Willy thrived on routines and closeness, even doing something different to one or other of his parents or close school friends was okay if they were close. Going to school with Mum in the car, walked into the class, meeting his teacher and the school work. It was a busy day, every day, but Willy loved it. However, he did not enjoy going to see doctors. They were okay but afterwards there were often blood tests and he did not like these. He learned to be suspicious about anybody in a nice blue uniform saying, ” this won’t hurt”. 
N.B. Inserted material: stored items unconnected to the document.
(** C29: the sockets of a table in the kernel's format, its lines padded with any
    spaces, are those that were written, with their addresses, ports and states,
    and a process that is named with one has it open. *)
Theorem getStat_sockets statfile title rows ok es : Forall row_ok rows →
  proc_lines statfile = inl (title :: map row_text rows, None) → getStat statfile ok = Ret es →
  map socket es = map socket (filter (λ e, ok e = true) (map row_entry rows)) ∧ Forall owned es.
Proof.
  intros Hr Hl. unfold getStat, parseSockTable. rewrite Hl. cbn [call mbind outcome_bind fst snd tail].
  rewrite parse_lines_text by done. cbn [mbind outcome_bind].
  set (es0 := filter _ _). assert (Forall owned es0) as Ho.
  { apply Forall_forall. intros e (_ & (r & -> & _)%list_elem_of_fmap)%list_elem_of_filter. by intros p. }
  pose proof (setProcessInfo_owned es0 Ho) as Ho'. pose proof (setProcessInfo_same _ es0 eq_refl) as Hs.
  destruct (setProcessInfo es0) as [[u|e|q] es']; try done. by intros [= <-].
Qed.
End procfs.
Lemma omap_insert_None (ws : list (option string)) i name : ws !! i = Some None → omap id (<[i := Some name]> ws) ≡ₚ name :: omap id ws.
Proof.
  revert i. induction ws as [|w ws IH]; intros [|i]; cbn; try done; [by intros [= ->]|]. intros Hi.
  destruct w as [w|]; cbn; rewrite (IH i Hi); [apply Permutation_swap|done].
Qed.
Lemma omap_insert_Some (ws : list (option string)) i name : ws !! i = Some (Some name) → name :: omap id (<[i := None]> ws) ≡ₚ omap id ws.
Proof.
  revert i. induction ws as [|w ws IH]; intros [|i]; cbn; try done; [by intros [= ->]|]. intros Hi.
  destruct w as [w|]; cbn; rewrite <- (IH i Hi); [apply Permutation_swap|done].
Qed.

Lemma holds_elem (ws : list (option string)) i name : ws !! i = Some (Some name) → name ∈ omap id ws.
Proof. intros Hi. apply list_elem_of_omap. exists (Some name). split; [|done]. by eapply list_elem_of_lookup_2. Qed.
Lemma holds_lookup (ws : list (option string)) : omap id ws ≠ [] → ∃ i name, ws !! i = Some (Some name).
Proof.
  intros He. destruct (omap id ws) as [|x l] eqn:E; [done|]. assert (x ∈ omap id ws) as Hx by (rewrite E; left).
  apply list_elem_of_omap in Hx as (w & Hw & Hx). cbn in Hx. subst w. apply list_elem_of_lookup in Hw as [i Hi]. by exists i, x.
Qed.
Sometimes his Mum looked worried, it could not be about him because he loved her perhaps even more than Dad, which was a lot. She would sit at the kitchen table, resting her chin in her hand and gaze blankly, not seeing him until he touched her on the arm. She looked at him with sadness, it was so quick that Willy was sure nobody else would have seen it. It was a mystery to him because life was so perfect. Dad played tumble with him, and chased him over the furniture. Mum told us off because we would break a chair or the sofa and we could not afford to replace them. Willy never saw things were never new in his home. But he did not see or even realise it could be a problem. It was a problem for his Mum. Sometimes in the evening after Willy had gone to bed, tucked up under blue blankets and his stuffed kanga somewhere under the sheets lurking about, his parents sat and talked about many things that Willy would never understand. About money, about the future, about Dad’s job, all of them them things Willy would never be able to worry about. They loved him with all their hearts as much as Willy loved them, but there was always an annoying spectre, of loss, of missing out on the future for Willy deserved. 

The next day was like all the others for Willy. He hardly cried. He ate, He played and he loved deeply and unashamedly. His is a peaceful beautiful soul which lies complete unto itself if not the world’s.